Weber: Ich bezweifele, dass es Fortschritte im Dialog geben wird, Vuciq spielt und interessiert sich nicht für Vereinbarungen

Der Experte für den Balkan und Senior Co-Worker des Rates für Demokratiepolitik in Berlin, Bodo Weber, hat sich skeptisch über die Zukunft des Dialogprozesses zwischen Kosovo und Serbien geäußert. Weber hat seine Zweifel an den Fortschritt im Dialog hervorgehoben, wie er ihm zufolge, der serbische Präsident Aleksandar Vuciq spielt und nicht [...]
Weber hat seine Zweifel an den Fortschritt im Dialog betont, wie er ihm zufolge, der serbische Präsident Aleksandar Vuciq spielt und nicht daran interessiert, die Vereinbarungen zu ehren.
“ Upgrade Besteht im Dialog zwischen Kosovo und Serbien, denn Aleksandar Vucinqi spielt und ist nicht daran interessiert, die Abkommen zu respektieren. Für alles schuldet der Präsident Serbiens Kosovo, dass er keinen Dialog interessiert, so bin ich sehr skeptisch über die Zukunft dieses Prozesses. Er widerstand sogar den westlichen Druck, indem er keine Sanktionen gegen Russland verhängte”, sagte er.
Der Weber-Experte hat auch am 17. Dezember über den Erfolg des Wahlprozesses in Serbien kommentiert und erklärt, dass es ein autocratic Regime gibt.
Er hat gesagt, dass in der serbischen Hauptstadt Belgrad bedeutende Verletzungen festgestellt wurden, wo es ein enges Rennen zwischen den Oppositionsparteien und der herrschenden Partei war.
“Diese Wahlen erlebten erneut die Art und Weise, wie Aleksandar Vuciq und seine Partei in den vergangenen zehn Jahren geführt haben. Serbien ist nur eine Demokratie auf Papier und wird immer autoritärer. Die Art und Weise, wie dieses autocratic Regime nach Massenmorden funktioniert und nach zahlreichen Protesten zeigt, dass dieses Regime am Rande des Zusammenbruchs ist. Während dieses Wahlprozesses gab es viele Verletzungen in Serbien, und die herrschende Partei während der Wahlkampagne war sehr aggressiv. Auch in Belgrad wurden große Verletzungen aufgezeichnet, wo es ein engeres Rennen zwischen den Oppositionsparteien und der herrschenden Partei gab. Auf der anderen Seite haben wir noch nicht eine starke Antwort in den Mitgliedstaaten der Europäischen Union gesehen, um als Unterstützung der Oppositionsparteien zu kommen”, hat Weber gesagt.
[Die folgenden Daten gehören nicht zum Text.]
(** * Signaling relay and peer-session coordination

    A shallow embedding of [Backend/server.js] (the Socket.IO room registry
    and signaling relay) and of the [useWebRTC] hook (the client-side
    session coordinator), followed by the properties of the protocol
    specification that the code satisfies or violates.

    Conventions of the embedding.
    - A JavaScript [Map] whose iteration order is observable
      ([Array.from(room.users.values())], [peersRef.current.forEach]) is an
      insertion-ordered association list, module [JsMap].  The two
      top-level registries [rooms] and [users] of the server are only ever
      read by key and are finite maps ([gmap]).
    - Values produced by the environment ([new Date()], [uuidv4()],
      [createOffer()], [createAnswer()], [getUserMedia()]) are inputs of
      the handler that consumes them.
    - A handler returns the new state together with the messages it emits,
      in emission order.
    - An [RTCPeerConnection] is a platform object: the embedding keeps, per
      object, the sequence of method calls the code performs on it. *)

From stdpp Require Import gmap strings list fin_maps.
From Stdlib Require Import ZArith.

Set Default Proof Using "Type".

(** ** Insertion-ordered maps with string keys (the JavaScript [Map]) *)

Module JsMap.
Section ops.
Context {V : Type}.

(** [m.get(k)] *)
Fixpoint get (k : string) (m : list (string * V)) : option V :=
  match m with
  | [] => None
  | (k', v) :: m' => if decide (k = k') then Some v else get k m'
  end.

(** [m.has(k)] *)
Definition has (k : string) (m : list (string * V)) : bool :=
  match get k m with Some _ => true | None => false end.

(** [m.set(k, v)]: an existing key keeps its position, a new key goes
    last. *)
Fixpoint set (k : string) (v : V) (m : list (string * V)) : list (string * V) :=
  match m with
  | [] => [(k, v)]
  | (k', v') :: m' =>
      if decide (k = k') then (k, v) :: m' else (k', v') :: set k v m'
  end.

(** [m.delete(k)]; a map built with [set] has no key twice, so at most
    one entry goes. *)
Fixpoint delete (k : string) (m : list (string * V)) : list (string * V) :=
  match m with
  | [] => []
  | (k', v') :: m' =>
      if decide (k = k') then delete k m' else (k', v') :: delete k m'
  end.

(** [m.size] *)
Definition size (m : list (string * V)) : nat := length m.

(** [Array.from(m.values())] and [Array.from(m.keys())] *)
Definition values (m : list (string * V)) : list V := m.*2.
Definition keys (m : list (string * V)) : list string := m.*1.
End ops.
End JsMap.

(** ** Data carried by the protocol *)

Inductive SdpType := SdpOffer | SdpAnswer.

(** [RTCSessionDescriptionInit] and [RTCIceCandidateInit]: opaque to the
    relay, produced and consumed by the platform. *)
Record RTCSessionDescriptionInit := {
  sdp_type : SdpType;
  sdp : string
}.

Record RTCIceCandidateInit := {
  candidate : string
}.

(** An entry of [room.users]. *)
Record Member := {
  member_id : string;
  member_username : string;
  member_joinedAt : Z
}.

(** [messageData] of the send-message handler. *)
Record ChatMessage := {
  msg_id : string;
  msg_username : string;
  msg_message : string;
  msg_timestamp : Z;
  msg_userId : string
}.

(** Events a client sends to the server ([socket.emit] on the client,
    [socket.on] on the server).  [data.isVideoCall] may be missing. *)
Inductive ClientEvent :=
  | JoinRoom (roomId username : string) (isVideoCall : option bool)
  | SendMessage (message : string)
  | WebrtcOffer (targetUserId : string) (offer : RTCSessionDescriptionInit)
  | WebrtcAnswer (targetUserId : string) (answer : RTCSessionDescriptionInit)
  | WebrtcIceCandidate (targetUserId : string) (cand : RTCIceCandidateInit)
  | StartVideoCall
  | EndVideoCall.

(** Events the server sends to clients. *)
Inductive ServerEvent :=
  | UserJoined (userId username : string) (users : list Member)
  | RoomJoined (roomId : string) (users : list Member)
      (messages : list ChatMessage) (isVideoCall : bool)
  | NewMessage (m : ChatMessage)
  | RelayedOffer (offer : RTCSessionDescriptionInit) (fromUserId : string)
  | RelayedAnswer (answer : RTCSessionDescriptionInit) (fromUserId : string)
  | RelayedIceCandidate (cand : RTCIceCandidateInit) (fromUserId : string)
  | VideoCallStarted (initiatorId username : string)
  | VideoCallEnded (userId : string)
  | UserLeft (userId username : string) (users : list Member).

(** ** The server: registry and relay *)

Module Server.

(** A value of the [rooms] map. *)
Record Room := {
  room_id : string;
  room_users : list (string * Member);
  room_messages : list ChatMessage;
  room_isVideoCall : bool
}.

(** A value of the [users] map. *)
Record UserEntry := {
  user_roomId : string;
  user_username : string
}.

(** The two registries of [server.js], and the channel membership kept by
    the Socket.IO adapter: for every connected socket the set of channels
    ("rooms" of Socket.IO) it is in.  A socket is put in the channel named
    by its own id when it connects, [socket.join] adds a channel, and a
    closing socket leaves all of them before its disconnect handler
    runs. *)
Record State := {
  rooms : gmap string Room;
  users : gmap string UserEntry;
  sockets : gmap string (gset string)
}.

Definition init : State :=
  {| rooms := ∅; users := ∅; sockets := ∅ |}.

(** How an emit is addressed. *)
Inductive Target :=
  | ToSocket (sid : string)                  (* socket.emit(...) *)
  | ToChannelExcept (channel sender : string)  (* socket.to(channel).emit(...) *)
  | ToChannel (channel : string).            (* io.to(channel).emit(...) *)

Record Emit := {
  target : Target;
  event : ServerEvent
}.

(** Values the environment supplies to a handler. *)
Record Env := {
  now : Z;          (* new Date() *)
  uuid : string     (* uuidv4() *)
}.

Definition connected (st : State) (sid : string) : bool :=
  bool_decide (is_Some (sockets st !! sid)).

(** The sockets in a channel. *)
Definition in_channel (st : State) (channel : string) : gset string :=
  dom (filter (λ kv : string * gset string, channel ∈ kv.2) (sockets st)).

(** The connections that receive an emit.  The broadcast operator made by
    [socket.to] carries the sender's own channel as its exception: the
    sockets in the addressed channel receive the event unless they are in
    the channel named by the sender's id. *)
Definition recipients (st : State) (t : Target) : gset string :=
  match t with
  | ToSocket sid => {[ sid ]}
  | ToChannelExcept channel sender =>
      in_channel st channel ∖ in_channel st sender
  | ToChannel channel => in_channel st channel
  end.

(** [socket.join(channel)] *)
Definition socket_join (sid channel : string) (st : State) : State :=
  {| rooms := rooms st;
     users := users st;
     sockets := alter (λ cs, {[ channel ]} ∪ cs) sid (sockets st) |}.

(** [Array.from(room.users.values())] for the room stored under [roomId],
    the empty list when there is no such room. *)
Definition membership (st : State) (roomId : string) : list Member :=
  match rooms st !! roomId with
  | Some room => JsMap.values (room_users room)
  | None => []
  end.

(** [socket.on('join-room', ...)] *)
Definition on_join_room (sid : string) (roomId username : string)
    (isVideoCall : option bool) (env : Env) (st : State) : State * list Emit :=
  let room :=
    match rooms st !! roomId with
    | Some room => room
    | None =>
        {| room_id := roomId;
           room_users := [];
           room_messages := [];
           room_isVideoCall := default false isVideoCall |}
    end in
  let room' :=
    {| room_id := room_id room;
       room_users :=
         JsMap.set sid
           {| member_id := sid; member_username := username;
              member_joinedAt := now env |}
           (room_users room);
       room_messages := room_messages room;
       room_isVideoCall := room_isVideoCall room |} in
  let st1 :=
    {| rooms := <[ roomId := room' ]> (rooms st);
       users := <[ sid := {| user_roomId := roomId;
                             user_username := username |} ]> (users st);
       sockets := sockets st |} in
  let st2 := socket_join sid roomId st1 in
  (st2,
   [ {| target := ToChannelExcept roomId sid;
        event := UserJoined sid username (JsMap.values (room_users room')) |};
     {| target := ToSocket sid;
        event := RoomJoined roomId (JsMap.values (room_users room'))
                   (room_messages room') (room_isVideoCall room') |} ]).

(** [socket.on('send-message', ...)] *)
Definition on_send_message (sid : string) (message : string) (env : Env)
    (st : State) : State * list Emit :=
  match users st !! sid with
  | None => (st, [])
  | Some user =>
      match rooms st !! user_roomId user with
      | None => (st, [])
      | Some room =>
          let messageData :=
            {| msg_id := uuid env;
               msg_username := user_username user;
               msg_message := message;
               msg_timestamp := now env;
               msg_userId := sid |} in
          let room' :=
            {| room_id := room_id room;
               room_users := room_users room;
               room_messages := room_messages room ++ [messageData];
               room_isVideoCall := room_isVideoCall room |} in
          ({| rooms := <[ user_roomId user := room' ]> (rooms st);
              users := users st;
              sockets := sockets st |},
           [ {| target := ToChannel (user_roomId user);
                event := NewMessage messageData |} ])
      end
  end.

(** [socket.on('webrtc-offer', ...)], ['webrtc-answer'],
    ['webrtc-ice-candidate'] *)
Definition on_webrtc_offer (sid targetUserId : string)
    (offer : RTCSessionDescriptionInit) (st : State) : State * list Emit :=
  (st, [ {| target := ToChannelExcept targetUserId sid;
            event := RelayedOffer offer sid |} ]).

Definition on_webrtc_answer (sid targetUserId : string)
    (answer : RTCSessionDescriptionInit) (st : State) : State * list Emit :=
  (st, [ {| target := ToChannelExcept targetUserId sid;
            event := RelayedAnswer answer sid |} ]).

Definition on_webrtc_ice_candidate (sid targetUserId : string)
    (cand : RTCIceCandidateInit) (st : State) : State * list Emit :=
  (st, [ {| target := ToChannelExcept targetUserId sid;
            event := RelayedIceCandidate cand sid |} ]).

(** [socket.on('start-video-call', ...)] and ['end-video-call'] *)
Definition on_start_video_call (sid : string) (st : State) : State * list Emit :=
  match users st !! sid with
  | None => (st, [])
  | Some user =>
      (st, [ {| target := ToChannelExcept (user_roomId user) sid;
                event := VideoCallStarted sid (user_username user) |} ])
  end.

Definition on_end_video_call (sid : string) (st : State) : State * list Emit :=
  match users st !! sid with
  | None => (st, [])
  | Some user =>
      (st, [ {| target := ToChannelExcept (user_roomId user) sid;
                event := VideoCallEnded sid |} ])
  end.

(** [socket.on('disconnect', ...)] *)
Definition on_disconnect (sid : string) (st : State) : State * list Emit :=
  match users st !! sid with
  | None => (st, [])
  | Some user =>
      match rooms st !! user_roomId user with
      | None =>
          ({| rooms := rooms st; users := delete sid (users st);
              sockets := sockets st |}, [])
      | Some room =>
          let room' :=
            {| room_id := room_id room;
               room_users := JsMap.delete sid (room_users room);
               room_messages := room_messages room;
               room_isVideoCall := room_isVideoCall room |} in
          if decide (JsMap.size (room_users room') = 0) then
            ({| rooms := delete (user_roomId user) (rooms st);
                users := delete sid (users st);
                sockets := sockets st |}, [])
          else
            ({| rooms := <[ user_roomId user := room' ]> (rooms st);
                users := delete sid (users st);
                sockets := sockets st |},
             [ {| target := ToChannelExcept (user_roomId user) sid;
                  event := UserLeft sid (user_username user)
                             (JsMap.values (room_users room')) |} ])
      end
  end.

(** What reaches the server: a new transport connection, an event from a
    socket, or the close of a socket. *)
Inductive Input :=
  | Connection (sid : string)
  | On (sid : string) (ev : ClientEvent) (env : Env)
  | Disconnect (sid : string).

Definition dispatch (sid : string) (ev : ClientEvent) (env : Env)
    (st : State) : State * list Emit :=
  match ev with
  | JoinRoom roomId username isVideoCall =>
      on_join_room sid roomId username isVideoCall env st
  | SendMessage message => on_send_message sid message env st
  | WebrtcOffer t offer => on_webrtc_offer sid t offer st
  | WebrtcAnswer t answer => on_webrtc_answer sid t answer st
  | WebrtcIceCandidate t cand => on_webrtc_ice_candidate sid t cand st
  | StartVideoCall => on_start_video_call sid st
  | EndVideoCall => on_end_video_call sid st
  end.

(** One input processed to completion.  Handlers exist per connected
    socket (they are registered inside [io.on('connection')]), and the
    transport gives every live connection its own identifier. *)
Definition step (st : State) (i : Input) : State * list Emit :=
  match i with
  | Connection sid =>
      if connected st sid then (st, [])
      else ({| rooms := rooms st; users := users st;
               sockets := <[ sid := {[ sid ]} ]> (sockets st) |}, [])
  | On sid ev env =>
      if connected st sid then dispatch sid ev env st else (st, [])
  | Disconnect sid =>
      if connected st sid then
        on_disconnect sid
          {| rooms := rooms st; users := users st;
             sockets := delete sid (sockets st) |}
      else (st, [])
  end.

(** The state after a sequence of inputs, and everything emitted. *)
Fixpoint run (st : State) (ins : list Input) : State * list Emit :=
  match ins with
  | [] => (st, [])
  | i :: ins' =>
      let '(st1, out1) := step st i in
      let '(st2, out2) := run st1 ins' in
      (st2, out1 ++ out2)
  end.

Definition state_after (ins : list Input) : State := (run init ins).1.

(** The connection identifiers that are keys of a room's [users] map. *)
Definition member_ids (st : State) (roomId : string) : list string :=
  match rooms st !! roomId with
  | Some room => JsMap.keys (room_users room)
  | None => []
  end.

End Server.

(** ** The client: the session coordinator of [useWebRTC]

    Every handler is run to completion: the platform calls it awaits
    ([setRemoteDescription], [createAnswer], [setLocalDescription],
    [createOffer], [addIceCandidate]) are taken to settle before the next
    event is handled.  [toggleMute] and [toggleVideo] only flip the
    [enabled] flag of a local track and are not part of the embedding. *)

Module Client.

Record MediaStream := {
  stream_id : string;
  stream_tracks : list string
}.

(** A method call made on an [RTCPeerConnection]. *)
Inductive RtcCall :=
  | AddTrack (track stream : string)
  | CreateOffer
  | CreateAnswer
  | SetLocalDescription (d : RTCSessionDescriptionInit)
  | SetRemoteDescription (d : RTCSessionDescriptionInit)
  | AddIceCandidate (cand : RTCIceCandidateInit)
  | Close.

#[global] Instance SdpType_eq_dec : EqDecision SdpType.
Proof. solve_decision. Defined.
#[global] Instance RTCSessionDescriptionInit_eq_dec :
  EqDecision RTCSessionDescriptionInit.
Proof. solve_decision. Defined.
#[global] Instance RTCIceCandidateInit_eq_dec : EqDecision RTCIceCandidateInit.
Proof. solve_decision. Defined.
#[global] Instance RtcCall_eq_dec : EqDecision RtcCall.
Proof. solve_decision. Defined.
(** C1. For every [period_clocks > 0] held by the [int] variable, the
    exponent [e] chosen at lines 163-165 brings [period_clocks >> e] within
    the 16-bit counter range, and it is the least exponent doing so: when
    [e > 0] the exponent [e - 1] overflows, and so does every smaller one. *)
Theorem prescaler_correct (period_clocks : Z) :
  0 < period_clocks <= INT_MAX ->
  let e := cadence_prescaler period_clocks in
  0 <= e /\
  Z.shiftr period_clocks e <= 65535 /\
  (0 < e -> Z.shiftr period_clocks (e - 1) > 65535) /\
  (forall e', 0 <= e' < e -> Z.shiftr period_clocks e' > 65535).
Proof.
  intros H e. subst e. rewrite cadence_prescaler_log2 by exact H.
  unfold INT_MAX in H.
  destruct (Z.log2_spec period_clocks) as [Hlo Hhi]; [lia|].
  assert (Hl : 0 <= Z.log2 period_clocks) by apply Z.log2_nonneg.
  assert (Hlow : forall e', 0 <= e' < Z.max 0 (Z.log2 period_clocks + 1 - 16) ->
                            Z.shiftr period_clocks e' > 65535).
  { intros e' He'. apply shiftr_above_2_16; [lia|].
    apply Z.le_trans with (2 ^ Z.log2 period_clocks); [|exact Hlo].
    apply Z.pow_le_mono_r; lia. }
  split; [lia|]. split; [|split].
  - apply shiftr_below_2_16; [lia|].
    apply Z.lt_le_trans with (2 ^ Z.succ (Z.log2 period_clocks)); [exact Hhi|].
    apply Z.pow_le_mono_r; lia.
  - intros He. apply Hlow. lia.
  - exact Hlow.
Qed.

Lemma prescaler_correct_witness :
  0 < 1000000 <= INT_MAX /\
  Z.shiftr 1000000 (cadence_prescaler 1000000) <= 65535 /\
  Z.shiftr 1000000 (cadence_prescaler 1000000 - 1) > 65535.
Proof.
  assert (H : 0 < 1000000 <= INT_MAX) by (unfold INT_MAX; lia).
  split; [exact H|].
  destruct (prescaler_correct 1000000 H) as [_ [Hfit [Hmin _]]].
  split; [exact Hfit|]. apply Hmin. vm_compute. reflexivity.
Defined.

Lemma to_u64_small (z : Z) : 0 <= z < 2 ^ 64 -> to_u64 z = z.
Proof. intros H. unfold to_u64. apply Z.mod_small. exact H. Qed.

Lemma to_s32_small (z : Z) : - 2 ^ 31 <= z < 2 ^ 31 -> to_s32 z = z.
Proof. intros H. unfold to_s32. rewrite Z.mod_small by lia. lia. Qed.

Lemma to_s64_small (z : Z) : - 2 ^ 63 <= z < 2 ^ 63 -> to_s64 z = z.
Proof. intros H. unfold to_s64. rewrite Z.mod_small by lia. lia. Qed.

(** With a 32-bit rate (every [unsigned long] of a 32-bit kernel) the
    product of lines 160 and 187 stays below [2^63]. *)
Lemma product_fits_s64 (ns rate : Z) :
  0 <= ns <= INT_MAX -> 0 <= rate < 2 ^ 32 -> 0 <= ns * rate < 2 ^ 63.
Proof. unfold INT_MAX. intros Hns Hrate. nia. Qed.

(** Up to 1 GHz the tick count fits the [int] it is stored in. *)
Lemma clocks_fit_int (ns rate : Z) :
  0 <= ns <= INT_MAX -> 0 <= rate <= 1000000000 ->
  0 <= ns * rate / 1000000000 <= INT_MAX.
Proof.
  unfold INT_MAX. intros Hns Hrate. split.
  - apply Z.div_pos; nia.
  - apply Z.lt_succ_r. apply Z.div_lt_upper_bound; nia.
Qed.

Lemma product_s64_exact (ns rate : Z) :
  0 <= ns -> 0 <= rate -> ns * rate < 2 ^ 63 ->
  to_s64 (to_s64 ns * to_s64 rate) = ns * rate.
Proof.
  intros Hns Hrate Hprod.
  destruct (Z.eq_dec ns 0) as [->|Hnz].
  - reflexivity.
  - destruct (Z.eq_dec rate 0) as [->|Hrz].
    + change (to_s64 0) with 0. rewrite !Z.mul_0_r. reflexivity.
    + assert (ns < 2 ^ 63 /\ rate < 2 ^ 63) as [H1 H2] by nia.
      rewrite (to_s64_small ns), (to_s64_small rate) by lia.
      apply to_s64_small. nia.
Qed.

Lemma clocks_u64_exact (ns rate : Z) :
  0 <= ns -> 0 <= rate -> ns * rate < 2 ^ 63 ->
  clocks_u64 ns rate = ns * rate / 1000000000.
Proof.
  intros Hns Hrate Hprod. unfold clocks_u64, div64_u64.
  rewrite product_s64_exact by assumption.
  rewrite (to_u64_small (ns * rate)) by nia.
  reflexivity.
Qed.

(** C2 (as amended). For [0 <= ns <= INT_MAX] and a positive rate whose
    product with [ns] is below [2^63], the signed 64-bit product of lines
    160/187 does not overflow and the 64-bit quotient is
    [floor (ns * rate / 1000000000)]; the value kept in the [int] variable
    is that quotient converted to [int], equal to the floor whenever the
    floor is at most [INT_MAX]. *)
Theorem ns_to_clocks_floor (ns rate : Z) :
  0 <= ns <= INT_MAX -> 0 < rate -> ns * rate < 2 ^ 63 ->
  to_s64 (to_s64 ns * to_s64 rate) = ns * rate /\
  clocks_u64 ns rate = ns * rate / 1000000000 /\
  ns_to_clocks ns rate = to_s32 (ns * rate / 1000000000) /\
  (ns * rate / 1000000000 <= INT_MAX ->
   ns_to_clocks ns rate = ns * rate / 1000000000).
Proof.
  intros Hns Hrate Hprod.
  assert (Hq : clocks_u64 ns rate = ns * rate / 1000000000)
    by (apply clocks_u64_exact; lia).
  split; [apply product_s64_exact; lia|].
  split; [exact Hq|].
  unfold ns_to_clocks. rewrite Hq. split; [reflexivity|].
  unfold INT_MAX. intros Hfit. apply to_s32_small.
  assert (0 <= ns * rate / 1000000000) by (apply Z.div_pos; nia).
  lia.
Qed.

Lemma ns_to_clocks_floor_witness :
  0 <= 20000000 <= INT_MAX /\ 0 < 50000000 /\
  20000000 * 50000000 < 2 ^ 63 /\
  ns_to_clocks 20000000 50000000 = 20000000 * 50000000 / 1000000000.
Proof.
  assert (H1 : 0 <= 20000000 <= INT_MAX) by (unfold INT_MAX; lia).
  assert (H2 : 0 < 50000000) by lia.
  assert (H3 : 20000000 * 50000000 < 2 ^ 63) by (vm_compute; reflexivity).
  split; [exact H1|]. split; [exact H2|]. split; [exact H3|].
  destruct (ns_to_clocks_floor 20000000 50000000 H1 H2 H3) as [_ [_ [_ Hfit]]].
  apply Hfit. vm_compute. discriminate.
Defined.

(** C2 (as stated) fails: at [period_ns = INT_MAX] and a 2 GHz clock the
    64-bit quotient is the floor, 4294967294, but the [int] that receives it
    holds -2. *)
Lemma ns_to_clocks_truncated :
  0 <= 2147483647 /\ 0 < 2000000000 /\
  clocks_u64 2147483647 2000000000 = 2147483647 * 2000000000 / 1000000000 /\
  ns_to_clocks 2147483647 2000000000 = -2 /\
  ns_to_clocks 2147483647 2000000000 <>
    2147483647 * 2000000000 / 1000000000.
Proof.
  split; [lia|]. split; [lia|]. split; [vm_compute; reflexivity|].
  split; [vm_compute; reflexivity|]. vm_compute. discriminate.
Qed.

(** Where [unsigned long] has 64 bits a rate of [2^34] is representable,
    and with it the product of line 160 itself wraps: the bound on the
    product in [ns_to_clocks_floor] cannot be dropped. *)
Lemma clocks_u64_wraps :
  0 <= 2147483647 <= INT_MAX /\ 0 < 2 ^ 34 < 2 ^ 64 /\
  clocks_u64 2147483647 (2 ^ 34) <> 2147483647 * 2 ^ 34 / 1000000000.
Proof.
  split; [unfold INT_MAX; lia|]. split; [split; reflexivity|].
  vm_compute. discriminate.
Qed.

(** ** The clock and the early exits of [cadence_pwm_config] *)

Lemma clk_prepare_enable_fails (s : cadence_pwm_chip) (c : nat) :
  clk_errno (clocks s c) <> 0 ->
  clk_prepare_enable c s = (clk_errno (clocks s c), s).
Proof.
  intros H. unfold clk_prepare_enable.
  destruct (Z.eqb_spec (clk_errno (clocks s c)) 0) as [E|E];
    [contradiction|reflexivity].
Qed.

Lemma clk_prepare_enable_ret (s : cadence_pwm_chip) (c : nat) :
  fst (clk_prepare_enable c s) = clk_errno (clocks s c).
Proof.
  unfold clk_prepare_enable.
  destruct (Z.eqb_spec (clk_errno (clocks s c)) 0) as [E|E];
    cbn [fst]; congruence.
Qed.

Lemma clk_prepare_enable_regs (s : cadence_pwm_chip) (c : nat) :
  let s' := snd (clk_prepare_enable c s) in
  mmio s' = mmio s /\ dev_dbg s' = dev_dbg s /\ pwms s' = pwms s.
Proof.
  unfold clk_prepare_enable.
  destruct (clk_errno (clocks s c) =? 0); cbn; repeat split.
Qed.

Lemma clk_prepare_enable_counts (s : cadence_pwm_chip) (c : nat) :
  clk_errno (clocks s c) = 0 ->
  let core' := clocks (snd (clk_prepare_enable c s)) c in
  clk_prepare_count core' = S (clk_prepare_count (clocks s c)) /\
  clk_enable_count core' = S (clk_enable_count (clocks s c)) /\
  clk_rate core' = clk_rate (clocks s c).
Proof.
  intros H. unfold clk_prepare_enable. rewrite H.
  cbn [Z.eqb snd set_clocks clocks]. rewrite Nat.eqb_refl.
  cbn. repeat split.
Qed.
Er hat gesagt, dass viele serbische Bürger aus Bosnien und Kosovo nach Serbien gingen, um illegal zu stimmen. Laut ihm steht die serbische Progressive Partei im Angesicht aller, die das Gesetz verletzt haben, still.
“Jetzt suchen wir Proteste durch Oppositionsparteien und viele junge Menschen in Belgrad, es gibt Tausende, die in die Straßen zum Protest gebracht haben. Auf der anderen Seite haben wir die regierende Partei, die vor denen, die Verstöße im Wahlprozess begangen haben, still stehen. Es gab viele serbische Bürger, die aus Bosnien und Kosovo kamen, um illegal zu stimmen, so gab es deutlich viele Manipulationen in den Wahlen vom 17. Dezember. Alle diese Verletzungen werden im Detail erfasst. Nun werden wir sehen, was der Westen nach diesen Wahlen in Bezug auf Serbien herankommt, und ich werde auch darauf achten, zu sehen, ob der Westen Oppositionsparteien und die Zivilgesellschaft in Serbien unterstützen wird”, Weber hat von dem 1. gesagt.